HappyGoLucky Offline
Full Member

Registered: 07/07/03
Posts: 295
Loc: Arlington, VA
Dear Signa,

Your question (and accompanying quote) really hit home with me. I "studied" piano from age 5 through highschool and had one teacher from age 5 through junior high (middle school) and then she told my parents that she could not teach me any more and they should find me another more "advanced" teacher. They did find a winner(a young man from Julliard) who had moved back to the midwest to take care of his elderly parents. His name was Vernon Gould -- he was an excellent teacher and I studied piano with him for 4 years. I was never talented enough (and lacked the desire) to try to aspire to become a professional pianist.
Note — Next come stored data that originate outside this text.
Lemma item_get_put (key k : string) (v : jvalue) (es : list (string * jvalue)) :
  item_get k (item_put key v es) = if decide (k = key) then Some v else item_get k es.
Proof.
  induction es as [|[k' w] es IH]; cbn [item_put item_get].
  { case_decide as E; [subst; by rewrite strcmp_refl|]. destruct (Z.eqb_spec (strcmp k key) 0) as [?%strcmp_zero|]; done. }
  destruct (Z.ltb_spec (strcmp key k') 0); [|destruct (Z.eqb_spec (strcmp key k') 0) as [E%strcmp_zero|]]; cbn [item_get].
  - destruct (Z.eqb_spec (strcmp k key) 0) as [->%strcmp_zero|Hk]; [by rewrite decide_True|].
    rewrite decide_False; [done|]. intros ->. by rewrite strcmp_refl in Hk.
  - subst k'. destruct (Z.eqb_spec (strcmp k key) 0) as [->%strcmp_zero|Hk]; [by rewrite decide_True|].
    rewrite decide_False; [done|]. intros ->. by rewrite strcmp_refl in Hk.
  - rewrite IH. destruct (Z.eqb_spec (strcmp k k') 0) as [->%strcmp_zero|]; [|done].
    rewrite decide_False; [done|]. intros ->. by rewrite strcmp_refl in *.
Qed.

Lemma item_delete_sorted (key : string) (es : list (string * jvalue)) :
  StronglySorted key_before es.*1 ->
  StronglySorted key_before (item_delete key es).*1 /\
  forall k, item_get k (item_delete key es) = if decide (k = key) then None else item_get k es.
Proof.
  induction es as [|[k w] es IH]; intros Hs; cbn [item_delete]; [split; [done|]; intros k; by case_decide|].
  inversion Hs as [|? ? Hs' Hall]; subst. rewrite Forall_forall in Hall.
  destruct (Z.eqb_spec (strcmp key k) 0) as [->%strcmp_zero|Hne].
  - split; [done|]. intros k'. cbn [item_get]. case_decide as E; [subst; by apply item_get_absent|].
    destruct (Z.eqb_spec (strcmp k' k) 0) as [?%strcmp_zero|]; done.
  - destruct (IH Hs') as [Hd Hg]. split.
    + constructor; [done|]. apply Forall_forall. intros k' Hin. apply Hall. revert Hin. clear.
      induction es as [|[k'' w] es IH]; cbn [item_delete]; [done|]. destruct (_ =? 0); cbn [fmap list_fmap fst];
        rewrite !elem_of_cons; tauto.
    + intros k'. cbn [item_get]. rewrite Hg. destruct (Z.eqb_spec (strcmp k' k) 0) as [->%strcmp_zero|]; [|done].
      rewrite decide_False; [done|]. intros ->. by rewrite strcmp_refl in Hne.
Qed.

(** What a document answers for a key. *)
Definition members (o : json) (k : string) : option jvalue := json_get o (Some k).
Definition set_c_backend_secret (v : Z) (c : connection) : connection :=
    Connection (c_username c) (c_database c) (c_appname c) (c_new c) (c_server c) (c_tx_mode c)
    (c_has_security c) (c_security_lengths c) (c_security_messages c) (c_backend_pid c) v
    (c_limit_rule c) (c_start_time c) (c_timestamp c) (c_pid c) (c_fd c) (c_generation c)
    (c_tls_context c) (c_reset_query_failed c).

Definition set_c_limit_rule (v : Z) (c : connection) : connection :=
    Connection (c_username c) (c_database c) (c_appname c) (c_new c) (c_server c) (c_tx_mode c)
    (c_has_security c) (c_security_lengths c) (c_security_messages c) (c_backend_pid c)
    (c_backend_secret c) v (c_start_time c) (c_timestamp c) (c_pid c) (c_fd c) (c_generation c)
    (c_tls_context c) (c_reset_query_failed c).

Definition set_c_start_time (v : Z) (c : connection) : connection :=
    Connection (c_username c) (c_database c) (c_appname c) (c_new c) (c_server c) (c_tx_mode c)
    (c_has_security c) (c_security_lengths c) (c_security_messages c) (c_backend_pid c)
    (c_backend_secret c) (c_limit_rule c) v (c_timestamp c) (c_pid c) (c_fd c) (c_generation c)
    (c_tls_context c) (c_reset_query_failed c).

Definition set_c_timestamp (v : Z) (c : connection) : connection :=
    Connection (c_username c) (c_database c) (c_appname c) (c_new c) (c_server c) (c_tx_mode c)
    (c_has_security c) (c_security_lengths c) (c_security_messages c) (c_backend_pid c)
    (c_backend_secret c) (c_limit_rule c) (c_start_time c) v (c_pid c) (c_fd c) (c_generation c)
    (c_tls_context c) (c_reset_query_failed c).

Definition set_c_pid (v : Z) (c : connection) : connection :=
    Connection (c_username c) (c_database c) (c_appname c) (c_new c) (c_server c) (c_tx_mode c)
    (c_has_security c) (c_security_lengths c) (c_security_messages c) (c_backend_pid c)
    (c_backend_secret c) (c_limit_rule c) (c_start_time c) (c_timestamp c) v (c_fd c)
    (c_generation c) (c_tls_context c) (c_reset_query_failed c).

Definition set_c_fd (v : Z) (c : connection) : connection :=
    Connection (c_username c) (c_database c) (c_appname c) (c_new c) (c_server c) (c_tx_mode c)
    (c_has_security c) (c_security_lengths c) (c_security_messages c) (c_backend_pid c)
    (c_backend_secret c) (c_limit_rule c) (c_start_time c) (c_timestamp c) (c_pid c) v
    (c_generation c) (c_tls_context c) (c_reset_query_failed c).

Definition set_c_generation (v : Z) (c : connection) : connection :=
    Connection (c_username c) (c_database c) (c_appname c) (c_new c) (c_server c) (c_tx_mode c)
    (c_has_security c) (c_security_lengths c) (c_security_messages c) (c_backend_pid c)
    (c_backend_secret c) (c_limit_rule c) (c_start_time c) (c_timestamp c) (c_pid c) (c_fd c) v
    (c_tls_context c) (c_reset_query_failed c).

Definition set_c_tls_context (v : list Z) (c : connection) : connection :=
    Connection (c_username c) (c_database c) (c_appname c) (c_new c) (c_server c) (c_tx_mode c)
    (c_has_security c) (c_security_lengths c) (c_security_messages c) (c_backend_pid c)
    (c_backend_secret c) (c_limit_rule c) (c_start_time c) (c_timestamp c) (c_pid c) (c_fd c)
    (c_generation c) v (c_reset_query_failed c).

Definition set_c_reset_query_failed (v : bool) (c : connection) : connection :=
    Connection (c_username c) (c_database c) (c_appname c) (c_new c) (c_server c) (c_tx_mode c)
    (c_has_security c) (c_security_lengths c) (c_security_messages c) (c_backend_pid c)
    (c_backend_secret c) (c_limit_rule c) (c_start_time c) (c_timestamp c) (c_pid c) (c_fd c)
    (c_generation c) (c_tls_context c) v.

Definition set_m_active_connections (v : Z) (c : shm) : shm :=
    Shm v (m_states c) (m_connections c) (m_limit_active c) (m_limit_backend c) (m_server_states
    c) (m_server_valid c) (m_server_version c) (m_server_minor_version c) (m_server_identifier
    c) (m_gracefully c) (m_keep_running c).

Definition set_m_states (v : list slot_state) (c : shm) : shm :=
    Shm (m_active_connections c) v (m_connections c) (m_limit_active c) (m_limit_backend c)
    (m_server_states c) (m_server_valid c) (m_server_version c) (m_server_minor_version c)
    (m_server_identifier c) (m_gracefully c) (m_keep_running c).

Definition set_m_connections (v : list connection) (c : shm) : shm :=
    Shm (m_active_connections c) (m_states c) v (m_limit_active c) (m_limit_backend c)
    (m_server_states c) (m_server_valid c) (m_server_version c) (m_server_minor_version c)
    (m_server_identifier c) (m_gracefully c) (m_keep_running c).

Definition set_m_limit_active (v : list Z) (c : shm) : shm :=
    Shm (m_active_connections c) (m_states c) (m_connections c) v (m_limit_backend c)
    (m_server_states c) (m_server_valid c) (m_server_version c) (m_server_minor_version c)
    (m_server_identifier c) (m_gracefully c) (m_keep_running c).

Definition set_m_limit_backend (v : list Z) (c : shm) : shm :=
    Shm (m_active_connections c) (m_states c) (m_connections c) (m_limit_active c) v
    (m_server_states c) (m_server_valid c) (m_server_version c) (m_server_minor_version c)
    (m_server_identifier c) (m_gracefully c) (m_keep_running c).

Definition set_m_server_states (v : list server_state) (c : shm) : shm :=
    Shm (m_active_connections c) (m_states c) (m_connections c) (m_limit_active c)
    (m_limit_backend c) v (m_server_valid c) (m_server_version c) (m_server_minor_version c)
    (m_server_identifier c) (m_gracefully c) (m_keep_running c).

Definition set_m_server_valid (v : list bool) (c : shm) : shm :=
    Shm (m_active_connections c) (m_states c) (m_connections c) (m_limit_active c)
    (m_limit_backend c) (m_server_states c) v (m_server_version c) (m_server_minor_version c)
    (m_server_identifier c) (m_gracefully c) (m_keep_running c).

Definition set_m_server_version (v : list Z) (c : shm) : shm :=
    Shm (m_active_connections c) (m_states c) (m_connections c) (m_limit_active c)
    (m_limit_backend c) (m_server_states c) (m_server_valid c) v (m_server_minor_version c)
    (m_server_identifier c) (m_gracefully c) (m_keep_running c).

Definition set_m_server_minor_version (v : list Z) (c : shm) : shm :=
    Shm (m_active_connections c) (m_states c) (m_connections c) (m_limit_active c)
    (m_limit_backend c) (m_server_states c) (m_server_valid c) (m_server_version c) v
    (m_server_identifier c) (m_gracefully c) (m_keep_running c).

Definition set_m_server_identifier (v : list string) (c : shm) : shm :=
    Shm (m_active_connections c) (m_states c) (m_connections c) (m_limit_active c)
    (m_limit_backend c) (m_server_states c) (m_server_valid c) (m_server_version c)
    (m_server_minor_version c) v (m_gracefully c) (m_keep_running c).

Definition set_m_gracefully (v : bool) (c : shm) : shm :=
    Shm (m_active_connections c) (m_states c) (m_connections c) (m_limit_active c)
    (m_limit_backend c) (m_server_states c) (m_server_valid c) (m_server_version c)
    (m_server_minor_version c) (m_server_identifier c) v (m_keep_running c).

Definition set_m_keep_running (v : bool) (c : shm) : shm :=
    Shm (m_active_connections c) (m_states c) (m_connections c) (m_limit_active c)
    (m_limit_backend c) (m_server_states c) (m_server_valid c) (m_server_version c)
    (m_server_minor_version c) (m_server_identifier c) (m_gracefully c) v.

(** The shared segment has a slot for every connection, and the counters of
    every rule, within their width. *)
Record shm_wf (cfg : config) (m : shm) : Prop := {
  wf_states : Z.of_nat (length (m_states m)) >= max_connections cfg;
  wf_connections : Z.of_nat (length (m_connections m)) >= max_connections cfg;
  wf_limit_active : length (m_limit_active m) = length (limits cfg);
  wf_limit_backend : length (m_limit_backend m) = length (limits cfg);
  wf_server_states : length (m_server_states m) = length (servers cfg);
  wf_server_valid : length (m_server_valid m) = length (servers cfg)
}.

(** ** Valid limits

    What the validation of the limit file promises to the pool. *)

Definition total_max_size (ls : list limit) : Z := foldr (fun l a => l_max_size l + a) 0 ls.

Class ValidLimits (cfg : config) : Prop := {
  vl_max l : l ∈ limits cfg -> 0 < l_max_size l;
  vl_initial l : l ∈ limits cfg -> 0 <= l_initial_size l <= l_max_size l;
  vl_min l : l ∈ limits cfg -> 0 <= l_min_size l <= l_max_size l;
  vl_total : total_max_size (limits cfg) <= max_connections cfg;
  vl_alias_owner i j l1 l2 a : limits cfg !! i = Some l1 -> limits cfg !! j = Some l2 ->
    a ∈ l_aliases l1 -> a ∈ l_aliases l2 -> i = j;
  vl_alias_not_database l1 l2 : l1 ∈ limits cfg -> l2 ∈ limits cfg -> l_database l2 ∉ l_aliases l1
}.

Lemma total_max_size_nonneg (ls : list limit) :
  (forall l, l ∈ ls -> 0 < l_max_size l) -> 0 <= total_max_size ls.
Proof.
  induction ls as [|x ls IH]; intros Hp; simpl; [done|].
  specialize (Hp x ltac:(by left)) as Hx. specialize (IH ltac:(intros; apply Hp; by right)). lia.
Qed.

Lemma total_max_size_elem (ls : list limit) (l : limit) :
  (forall l, l ∈ ls -> 0 < l_max_size l) -> l ∈ ls -> l_max_size l <= total_max_size ls.
Proof.
  induction ls as [|x ls IH]; intros Hp Hl; [by apply elem_of_nil in Hl|].
  pose proof (Hp x ltac:(by left)). simpl.
  assert (forall l, l ∈ ls -> 0 < l_max_size l) as Hp' by (intros; apply Hp; by right).
  pose proof (total_max_size_nonneg ls Hp'). apply elem_of_cons in Hl as [->|Hl]; [lia|].
  specialize (IH Hp' Hl). lia.
Qed.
I continued to play the piano off and on (but didn't own a piano of my own) for over 25 years. Then in September 2003 I purchased a grand piano and started really "practicing" again. It was like a miracle -- it all came back to me -- all those years of classical training. So -- at my advanced age -- I decided "It's now or never" and invited friends and neighbors to attend my "New Year recital on January 3, 2004" -- complete with printed programs, etc. It was such fun (I was nervous)-- but I was among friends and nobody threw rotten tomatoes. I've wondered -- Should I take lessons again? I really can't decide, but I can play fairly well and it brings me such enjoyment and I actually "practice" on my own -- always working on a new and slightly more difficult piece. I'm curious if any of you think I should find a teacher and "begin again." Sometimes I think I should. Other times I wonder "Why bother?"

Virginia (from Virginia)

#1040905 - 07/14/04 08:32 PM Re: How long do you need a teacher, forever?
newpianoplayer Offline
Full Member

Registered: 11/12/01
Posts: 362
Should a student stay with the same teacher throughout his years taking piano lesson or is there a stage when it is better for the students progress to change teachers.
Please excuse me. I have to go practice

#1040906 - 07/14/04 08:41 PM Re: How long do you need a teacher, forever?
signa Offline
8000 Post Club Member

Registered: 06/06/04
Posts: 8483
Loc: Ohio, USA

i feel you really. you were lucky enough to have some good teachers in your life which made you what you are today. if you need a teacher now to coach you a bit on your playing, go ahead. but i was surprised to learn (from many posts i read here) that some people have had a teacher/teachers for quite some time, and some seem just needing a teacher to rely on and to get motivated from and to work out some learning details. but i thought, if playing piano is one's goal, then one should have such a motivation to go on and to learn with or without a teacher, after all the goal belongs to the individual. maybe with a teacher the process of learning such would be shorter or easier, but eventually the result is solely yours and only yours, not your teachers or any aids you may rely on along the way.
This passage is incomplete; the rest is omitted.